I have an Acker whirlpool bath tub that was installed last winter, and it looks like the skirt for the unit was installed with velcro tape and cardboard.

I guess over the coures of the few months that its been installed it will no longer stay on, Acker sent a guy over to do repairs on it and they re did the same thing with velcro and card board, needless to say the customer ripped it off the same day.

I was wondering if any of you guys had any way of repairing this without screws, as the customer will not accept that idea.

BJD


----------



## Glasshousebltr (Feb 9, 2004)

what type of skirt is it Fiberglass? wood?

Is it an arch or bayed?

Ideas in development lab.

Bob


----------



## Mike Finley (Apr 28, 2004)

Whole earth magnets epoxied onto the skirt and tub.


----------



## mdshunk (Mar 13, 2005)

Mike Finley said:


> Whole earth magnets...


That would be a very large magnet, indeed. Maybe a rare earth magnet would work better? :cheesygri


----------



## Bjd (Dec 19, 2003)

Guys;
Thats exactly what I intend to use, I have gotton 3 of them from a local supply co and they say they will hold up to 50.lbs

I also am going to use some of the new plastic materail used for brick mold and what such for extra support.

I have the problem solved as how to locate the magnets and plates, as this tub is fully installed.


THanks BJD


----------



## Mike Finley (Apr 28, 2004)

mdshunk said:


> That would be a very large magnet, indeed. Maybe a rare earth magnet would work better? :cheesygri


Yeah, the whole earth ones are pretty big, you buy one and you can just shave pieces off of it for a life-time. The rare earth ones are just too hard to find! :cheesygri


----------



## Bjd (Dec 19, 2003)

You know it really gets me when the guys that build the tubs, Aker/MAxx dont put enough time into the design.
They sent a nitwit over and he hotglued more cardboard shims in and added 3 layers of duble face tape, then on top of that he went and put velcro tapes on to support the skirt.
As soon as they run up the tub, the skirt fell off from the expandtion of the tub from the water temp. Seems the cardboard delamanted from the fiberglass, IE the hot glue let go.

This has been done 3 times from the nitwits from Maxx/Aker "Factory Reps"

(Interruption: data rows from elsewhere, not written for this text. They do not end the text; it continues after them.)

(** [try: body / finally: cleanup]: the cleanup runs however the body ends;
    then the body's result or exception stands, unless the cleanup itself
    raises. *)
Definition try_finally {A} (body : Py A) (cleanup : Py unit) : Py A :=
  fun w =>
    match body w with
    | (r, w') =>
        match cleanup w' with
        | (Returns _, w'') => (r, w'')
        | (Raises e, w'') => (Raises e, w'')
        end
    end.

Definition get_world : Py World := fun w => (Returns w, w).
Definition modify (f : World -> World) : Py unit := fun w => (Returns tt, f w).

(** A call to a collaborator that has no result the module uses. *)
Definition call (e : event) : Py unit :=
  modify (fun w => set_log (log w ++ [e])%list w).

(* ===================================================================== *)
(** ** The collaborators *)
(* ===================================================================== *)

(** Modelled from the spec: [safe_input] of [code_puppy.command_line.utils]
    is not among the sources.  It is the blocking line read of section 4.2:
    it shows the prompt and yields the line typed, or is ended by the
    user's cancel signal ([KeyboardInterrupt]) or by the end of the input
    ([EOFError]); an exhausted input is at its end. *)
Definition safe_input (prompt : string) : Py string :=
  fun w =>
    match stdin w with
    | Line s :: rs =>
        (Returns s, set_stdin rs (set_log (log w ++ [SafeInput prompt (Line s)])%list w))
    | Interrupt :: rs =>
        (Raises KeyboardInterrupt,
         set_stdin rs (set_log (log w ++ [SafeInput prompt Interrupt])%list w))
    | EndOfInput :: rs =>
        (Raises EOFError,
         set_stdin rs (set_log (log w ++ [SafeInput prompt EndOfInput])%list w))
    | [] =>
        (Raises EOFError, set_log (log w ++ [SafeInput prompt EndOfInput])%list w)
    end.

(** Modelled from the spec: [set_config_value] of [code_puppy.config] is not
    among the sources; it persists the pair to the general key-value
    configuration store. *)
Definition set_config_value (k v : string) : Py unit :=
  call (SetConfigValue k v);;
  modify (fun w => set_puppy_cfg (<[k:=v]> (puppy_cfg w)) w).

(** Modelled from the spec: [emit_info], [emit_warning] of
    [code_puppy.messaging] and [set_awaiting_user_input] of
    [code_puppy.tools.command_runner] are not among the sources; each is a
    notification with no result. *)
Definition emit_info (msg : string) : Py unit := call (EmitInfo msg).
Definition emit_warning (msg : string) : Py unit := call (EmitWarning msg).
Definition set_awaiting_user_input (b : bool) : Py unit :=
  call (SetAwaitingUserInput b).

(** [sys.stdout.write], [sys.stdout.flush] *)
Definition stdout_write (s : string) : Py unit := call (StdoutWrite s).
Definition stdout_flush : Py unit := call StdoutFlush.

(** [os.environ.get(name)] and [os.environ[name] = value] *)
Definition environ_get (name : string) : Py (option string) :=
  fun w => (Returns (environ w !! name), w).

Definition environ_setitem (name value : string) : Py unit :=
  call (Putenv name value);;
  modify (fun w => set_environ (<[name:=value]> (environ w)) w).

(** [not os.environ.get(name)]: true when the variable is absent and when
    it is the empty string. *)
Definition not_ (v : option string) : bool :=
  match v with
  | None => true
  | Some s => negb (truthy s)
  end.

Now if it has not worked 3 times what to make them think it will hold this time. When I told them of the magnet idea, they said fine go ahead, and the warranty is void.

BJD


----------



## Mike Finley (Apr 28, 2004)

Bjd said:


> Now if it has not worked 3 times what to make them think it will hold this time. When I told them of the magnet idea, they said fine go ahead, and the warranty is void.
> 
> BJD


LOL, the warranty on the skirt is void? Big deal, it doesn't seem to be worth anything anyways.


----------



## plumguy (May 29, 2005)

Bjd, 

I've had the same problems with those skirts. It was on new construction and the builder decided to build a wood frame and tile the front and of course leave the necessary access panel for the motor. We soon changed the style to avoid those skirts that they actually charge you for!! But, in you're case those magnets sound like a decent solution.

J


----------



## Bjd (Dec 19, 2003)

Well I let you guys know later this week, as we are kinda tied up on some nursing home jobs this week.

Kinda of a pain, as they are from one end of the state to the other end.


BJD


----------